A bed bug Catch-22

Harold Shirley never had seen a bed bug before moving to the Milshire Hotel three years ago. Now his arms are covered in bites, and he has to take sleeping pills at night because the bugs wake him up. The building is thoroughly infested, and he said he doesn't have the money to move.

"When I wake up, they're in my ears and my nose," he stated in a letter to management of the Milshire, 2525 N. Milwaukee Ave., a single-room occupancy building in Logan Square.

Shirley and a handful of other Milshire tenants went to court Tuesday morning trying to make an unusual argument against their eviction: The bed bug infestation at the building is so bad that making residents leave would be a public hazard.

"The lawyers' and tenants' complaint is, in part, that to ask the tenants to move out is a violation of the bed bug ordinance because they will be asked to take this issue that hasn't been addressed and spread it across the city to wherever they move to," said Terry Enright, an activist with the Logan Square Neighborhood Association who has been working with Milshire residents.

It's one of the latest tussles in months of discussion over single-room occupancy buildings such as the Milshire. SROs generally rent small bedrooms with shared kitchens and bathrooms. Not all are in bad condition, like the Milshire, but their tenants are generally very low-incomeAld. Walter Burnett Jr. (27th) said they are sometimes "one step from being homeless."
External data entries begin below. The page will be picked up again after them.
(* ===== verification/SharedQueue.v ===== *)
(** * A bounded queue shared with a thread at its other end

    One thread pushes, another one pops concurrently.  A schedule says how many
    items the popping thread takes before each attempt to push, so that both a
    single [try_push] and the loop [while (!try_push(m)) yield()] are modelled
    with the progress of the other thread.  Where the schedule ends the popping
    thread has stopped: the loop gets through if there is room, and spins for
    ever if there is none. *)

From S2P Require Import Prelude Outcome RingBuffer.

(** [sq_taken]: the items the popping thread has taken so far. *)
Record SharedQueue (Q T : Type) := mkShared {
  sq_queue : Q;
  sq_taken : list T;
  sq_sched : list nat;
}.
Arguments mkShared {Q T}.
Arguments sq_queue {Q T}.
Arguments sq_taken {Q T}.
Arguments sq_sched {Q T}.

Section shared.
Context {Q T : Type} `{!BoundedQueue Q T}.

Definition on_queue {A} (m : M Q A) : M (SharedQueue Q T) A :=
  zoom sq_queue (λ q o, mkShared q (sq_taken o) (sq_sched o)) m.

(** The other thread pops up to [k] items. *)
Fixpoint drain (k : nat) : M (SharedQueue Q T) unit :=
  match k with
  | O => ret tt
  | S k' =>
      r <- on_queue q_try_pop ;;
      match r with
      | Some m => modify (λ o, mkShared (sq_queue o) (sq_taken o ++ [m]) (sq_sched o)) ;;; drain k'
      | None => ret tt
      end
  end.

(** One call to [try_push]; an exhausted schedule means no more pops. *)
Definition push_once (m : T) : M (SharedQueue Q T) bool :=
  sched <- gets sq_sched ;;
  modify (λ o, mkShared (sq_queue o) (sq_taken o) (tail sched)) ;;;
  drain (default 0%nat (head sched)) ;;;
  on_queue (q_try_push m).

(** [while (!queue.try_push(m)) std::this_thread::yield();] *)
Fixpoint spin_push (m : T) (sched : list nat) : M (SharedQueue Q T) unit :=
  match sched with
  | [] => ok <- on_queue (q_try_push m) ;; if (ok : bool) then ret tt else λ _, Diverge
  | k :: sched' =>
      modify (λ o, mkShared (sq_queue o) (sq_taken o) sched') ;;;
      drain k ;;;
      ok <- on_queue (q_try_push m) ;;
      if (ok : bool) then ret tt else spin_push m sched'
  end.

Definition push_spinning (m : T) : M (SharedQueue Q T) unit :=
  sched <- gets sq_sched ;; spin_push m sched.
End shared.

(** Schedule entries at which the other thread pops something. *)
Definition positives (sched : list nat) : nat := length (filter (λ k, k ≠ 0%nat) sched).

Section laws.
Context {Q T : Type} `{!BoundedQueue Q T, !BoundedQueueLaws Q T}.
Implicit Types (o : SharedQueue Q T) (m : T) (ms : list T).

(** [ms] are all the items pushed so far, in order, taken already or not. *)
Definition shared_rep o ms : Prop := ∃ l, q_rep (sq_queue o) l ∧ ms = sq_taken o ++ l.

(** Moreover the next [k] messages get through: the other thread will take
    something at least [k] more times, or there is room for them already. *)
Definition shared_ok o ms (k : nat) : Prop := ∃ l,
  q_rep (sq_queue o) l ∧ ms = sq_taken o ++ l ∧
  ((k <= positives (sq_sched o))%nat ∨ (length l + k <= q_capacity)%nat).

Lemma shared_ok_rep o ms k : shared_ok o ms k → shared_rep o ms.
Proof. intros (l & Hq & Hms & _). by exists l. Qed.

Lemma shared_ok_le o ms j k : shared_ok o ms k → (j <= k)%nat → shared_ok o ms j.
Proof. intros (l & Hq & Hms & H) Hle. exists l. split; [done|]. split; [done|]. lia. Qed.

Lemma drain_spec k o l : q_rep (sq_queue o) l →
  ∃ o', drain k o = Ok o' tt ∧ sq_sched o' = sq_sched o ∧
    q_rep (sq_queue o') (drop k l) ∧ sq_taken o' = sq_taken o ++ take k l.
Proof.
  revert o l. induction k as [|k IH]; intros o l Hr.
  { exists o. by rewrite drop_0, take_0, app_nil_r. }
  cbn [drain]. unfold bind, on_queue, zoom. destruct l as [|x l].
  - rewrite (q_pop_empty _ Hr). exists o. rewrite app_nil_r. by destruct o.
  - destruct (q_pop_first _ _ _ Hr) as (q' & -> & Hr'). cbn [modify].
    destruct (IH (mkShared q' (sq_taken o ++ [x]) (sq_sched o)) l Hr') as (o' & Hd & Hsc & Hq & Hs).
    exists o'. split_and!; [exact Hd|done|done|]. rewrite Hs. cbn [sq_taken take].
    by rewrite <- app_assoc.
Qed.

Definition shared_full o : Prop := ∃ l, q_rep (sq_queue o) l ∧ length l = q_capacity.

(** An attempt to push returns: either the item is in, or the queue is full and
    the sequence is what it was. *)
Lemma push_once_spec m o ms : shared_rep o ms →
  ∃ o' (ok : bool), push_once m o = Ok o' ok ∧
    if ok then shared_rep o' (ms ++ [m]) else shared_rep o' ms ∧ shared_full o'.
Proof.
  intros (l & Hr & ->). unfold push_once, gets. unfold bind at 1 2, modify.
  set (k := default 0%nat _).
  destruct (drain_spec k (mkShared (sq_queue o) (sq_taken o) (tail (sq_sched o))) l Hr)
    as (o1 & Hd & _ & Hq & Hs). rewrite (bind_Ok _ _ _ _ _ Hd). cbn [sq_taken] in Hs.
  assert (sq_taken o1 ++ drop k l = sq_taken o ++ l) as Heq.
  { by rewrite Hs, <- app_assoc, take_drop. }
  unfold on_queue, zoom. pose proof (q_rep_bound _ _ Hq) as Hb.
  destruct (decide (length (drop k l) < q_capacity)%nat) as [Hlt|Hge].
  - destruct (q_push_room _ _ m Hq Hlt) as (q' & -> & Hq'). eexists _, true. split; [done|].
    exists (drop k l ++ [m]). cbn. by rewrite <- Heq, app_assoc.
  - rewrite (q_push_full _ _ m Hq) by lia. eexists _, false. split; [done|].
    split; exists (drop k l); [by rewrite <- Heq|]. split; [done|lia].
Qed.

Hypothesis Hcap : (0 < q_capacity)%nat.

(** The spinning loop gets through when there is room, or when the other thread
    takes something once more. *)
Lemma spin_push_spec m sched o ms l k :
  q_rep (sq_queue o) l → ms = sq_taken o ++ l → sq_sched o = sched →
  (S k <= positives sched)%nat ∨ (length l + S k <= q_capacity)%nat →
  ∃ o', spin_push m sched o = Ok o' tt ∧ shared_ok o' (ms ++ [m]) k.
Proof.
  revert o ms l. induction sched as [|j sched IH]; intros o ms l Hr -> Hsched Hk.
  { destruct Hk as [Hk|Hk]; [cbn in Hk; lia|]. cbn [spin_push]. unfold bind, on_queue, zoom.
    destruct (q_push_room _ _ m Hr) as (q' & -> & Hq'); [lia|]. eexists. split; [done|].
    exists (l ++ [m]). cbn. rewrite app_assoc, length_app. cbn. split_and!; [done|done|right; lia]. }
  cbn [spin_push]. unfold bind at 1, modify.
  destruct (drain_spec j (mkShared (sq_queue o) (sq_taken o) sched) l Hr)
    as (o1 & Hd & Hsc & Hq & Hs). rewrite (bind_Ok _ _ _ _ _ Hd).
  cbn [sq_taken sq_sched] in Hsc, Hs. unfold bind, on_queue, zoom.
  assert (sq_taken o1 ++ drop j l = sq_taken o ++ l) as Heq.
  { by rewrite Hs, <- app_assoc, take_drop. }
  pose proof (q_rep_bound _ _ Hq) as Hb. pose proof (q_rep_bound _ _ Hr) as Hbr.
  assert (positives (j :: sched) = (if decide (j = 0)%nat then 0 else 1) + positives sched)%nat as Hpos.
  { unfold positives. rewrite filter_cons. destruct (decide (j ≠ 0%nat)), (decide (j = 0%nat)); done. }
  rewrite Hpos in Hk. rewrite length_drop in Hb.
  destruct (decide (length (drop j l) < q_capacity)%nat) as [Hlt|Hge].
  - destruct (q_push_room _ _ m Hq Hlt) as (q' & -> & Hq'). cbn [ret]. eexists. split; [done|].
    exists (drop j l ++ [m]). cbn -[positives]. rewrite <- Heq, app_assoc, length_app, length_drop, Hsc.
    cbn -[positives].
    split_and!; [done|done|]. destruct (decide (j = 0%nat)); lia.
  - rewrite length_drop in Hge. rewrite (q_push_full _ _ m Hq) by (rewrite length_drop; lia).
    apply (IH _ _ (drop j l)); [done|done|done|]. rewrite length_drop. destruct (decide (j = 0%nat)); lia.
Qed.

Lemma push_spinning_spec m o ms k : shared_ok o ms (S k) →
  ∃ o', push_spinning m o = Ok o' tt ∧ shared_ok o' (ms ++ [m]) k.
Proof. intros (l & Hr & Hms & Hk). by apply (spin_push_spec m _ _ ms l). Qed.
End laws.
SROs have grown scarce in Chicago as developers buy the buildings, evict the tenants and rent remodeled units at market rates. Chicago has lost 30 SRO buildings to redevelopment since the beginning of 2009, according to the city. Now, there are 73 licensed SROs left.
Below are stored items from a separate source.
(* ===== verification/OrderProcessor.v ===== *)
(** * The order processor: [src/order_processor.cpp]

    [OrderProcessor] takes a message off the inbound queue, runs it against the
    book and pushes the encoded responses on the outbound queue.  It is written
    against the [Serializer] and [BoundedQueue] interfaces; the I/O thread that
    empties the outbound queue meanwhile is the schedule of [SharedQueue]. *)

From S2P Require Import Prelude Outcome OrdMap Order OrderBook MatchingEngine Bytes Serializer RingBuffer SharedQueue.

(** ** [class OrderProcessor] *)

(** [pr_buffer] is the local [buffer] of the call in progress. *)
Record Proc (Q : Type) := mkProc {
  pr_book : OrderBook;
  pr_reads : nat;
  pr_fds : gmap Z Z;
  pr_buffer : list Z;
  pr_outbox : SharedQueue Q OutboundMessage;
}.
Arguments mkProc {Q}.
Arguments pr_book {Q}.
Arguments pr_reads {Q}.
Arguments pr_fds {Q}.
Arguments pr_buffer {Q}.
Arguments pr_outbox {Q}.

Section processor.
Context {Q : Type} `{!BoundedQueue Q OutboundMessage} {z : Serializer}.
Context (host : endian) (clock : nat → Z).

Definition on_buffer (m : M (list Z) unit) : M (Proc Q) unit :=
  zoom pr_buffer (λ b p, mkProc (pr_book p) (pr_reads p) (pr_fds p) b (pr_outbox p)) m.

Definition on_book {A} (m : M OrderBook A) : M (Proc Q) A :=
  zoom pr_book (λ b p, mkProc b (pr_reads p) (pr_fds p) (pr_buffer p) (pr_outbox p)) m.

Definition on_outbox {A} (m : M (SharedQueue Q OutboundMessage) A) : M (Proc Q) A :=
  zoom pr_outbox (λ o p, mkProc (pr_book p) (pr_reads p) (pr_fds p) (pr_buffer p) o) m.

Definition set_fds (f : gmap Z Z → gmap Z Z) : M (Proc Q) unit :=
  modify (λ p, mkProc (pr_book p) (pr_reads p) (f (pr_fds p)) (pr_buffer p) (pr_outbox p)).

(** A reading of the clock. *)
Definition read_clock : M (Proc Q) Z := λ p,
  Ok (mkProc (pr_book p) (S (pr_reads p)) (pr_fds p) (pr_buffer p) (pr_outbox p))
    (clock (pr_reads p)).

(** [order_to_client_fd_[id]]: a missing entry is created with value 0. *)
Definition fd_of (id : Z) : M (Proc Q) Z :=
  p <- get ;;
  match pr_fds p !! id with
  | Some fd => ret fd
  | None => set_fds <[id := 0]> ;;; ret 0
  end.

(** [matching_engine_.match(order, trades)] with a fresh [trades] vector. *)
Definition run_match (order : Order) : M (Proc Q) (list Trade) := λ p,
  match match_ clock order (mkEngine (pr_book p) [] (pr_reads p)) with
  | Ok e _ => Ok (mkProc (eng_book e) (eng_reads e) (pr_fds p) (pr_buffer p) (pr_outbox p)) (eng_trades e)
  | Throw e x => Throw (mkProc (eng_book e) (eng_reads e) (pr_fds p) (pr_buffer p) (pr_outbox p)) x
  | UB => UB
  | Diverge => Diverge
  | Killed e => Killed (mkProc (eng_book e) (eng_reads e) (pr_fds p) (pr_buffer p) (pr_outbox p))
  end.

(** The body of [for (const Trade& trade : trades)]. *)
Definition report_trade (order : Order) (trade : Trade) : M (Proc Q) unit :=
  on_buffer (serialize_trade trade) ;;;
  cp_buffer <- or_ub (match serialize_trade trade [] with Ok b _ => Some b | _ => None end) ;;
  fd <- fd_of (if bool_decide (side_ order = ASK) then buyer_order_id trade
               else seller_order_id trade) ;;
  on_outbox (push_spinning (mkOutbound fd cp_buffer)).

Definition reject (raw_id : Z) (e : exn) : M (Proc Q) unit :=
  on_buffer (serialize_rejection (mkRejection raw_id (exn_what e))).

Definition new_order (i_message : InboundMessage) : M (Proc Q) unit :=
  raw_id <- read_uint host 0 8 (in_payload i_message) ;;
  try_catch
    (now <- read_clock ;;
     order <- deserialize_order now (mkMessage NEW_ORDER (in_payload i_message)) ;;
     trades <- run_match order ;;
     set_fds <[id_ order := in_fd i_message]> ;;;
     for_each trades (report_trade order) ;;;
     on_buffer (serialize_acknowledgement (mkAck (id_ order))))
    (reject raw_id).

Definition cancel (i_message : InboundMessage) : M (Proc Q) unit :=
  raw_id <- read_uint host 0 8 (in_payload i_message) ;;
  try_catch
    (id <- deserialize_cancel (mkMessage CANCEL_ORDER (in_payload i_message)) ;;
     on_buffer (serialize_cancel_ack (mkAck id)) ;;;
     on_book (cancel_order id) ;;;
     set_fds (delete id))
    (reject raw_id).

Definition process (i_message : InboundMessage) : M (Proc Q) unit :=
  on_buffer (put []) ;;;
  (match in_type i_message with
   | NEW_ORDER => new_order i_message
   | CANCEL_ORDER => cancel i_message
   | _ => throw (runtime_error "unknown message type")
   end) ;;;
  buffer <- gets pr_buffer ;;
  on_outbox (push_spinning (mkOutbound (in_fd i_message) buffer)).

(** [OrderProcessor::run]: the state adds the inbound queue, and [run n] is the
    first [n] iterations of its endless loop. *)
Context {Qin : Type} `{!BoundedQueue Qin InboundMessage}.

Definition run_iteration : M (Qin * Proc Q) unit :=
  result <- zoom fst (λ q s, (q, s.2)) q_try_pop ;;
  match result with
  | Some message => zoom snd (λ p s, (s.1, p)) (process message)
  | None => ret tt
  end.

Fixpoint run (n : nat) : M (Qin * Proc Q) unit :=
  match n with
  | O => ret tt
  | S n' => run_iteration ;;; run n'
  end.
End processor.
An ordinance backed by Mayor Emanuel to halt SRO conversions citywide passed a City Council committee Wednesday morning. If the full Council approves it, the city will not issue permits to redevelop SROs for six months or until permanent SRO legislation is passed, whichever comes first.

That will leave the SROs officially in limbo, a state that Milshire residents know something about.

"Till this plays out, [we] don't know what's gonna happen, don't know what's gonna go on," said Frederick Bartels, who has lived at the Milshire for seven years. "So basically, yeah. We are in limbo."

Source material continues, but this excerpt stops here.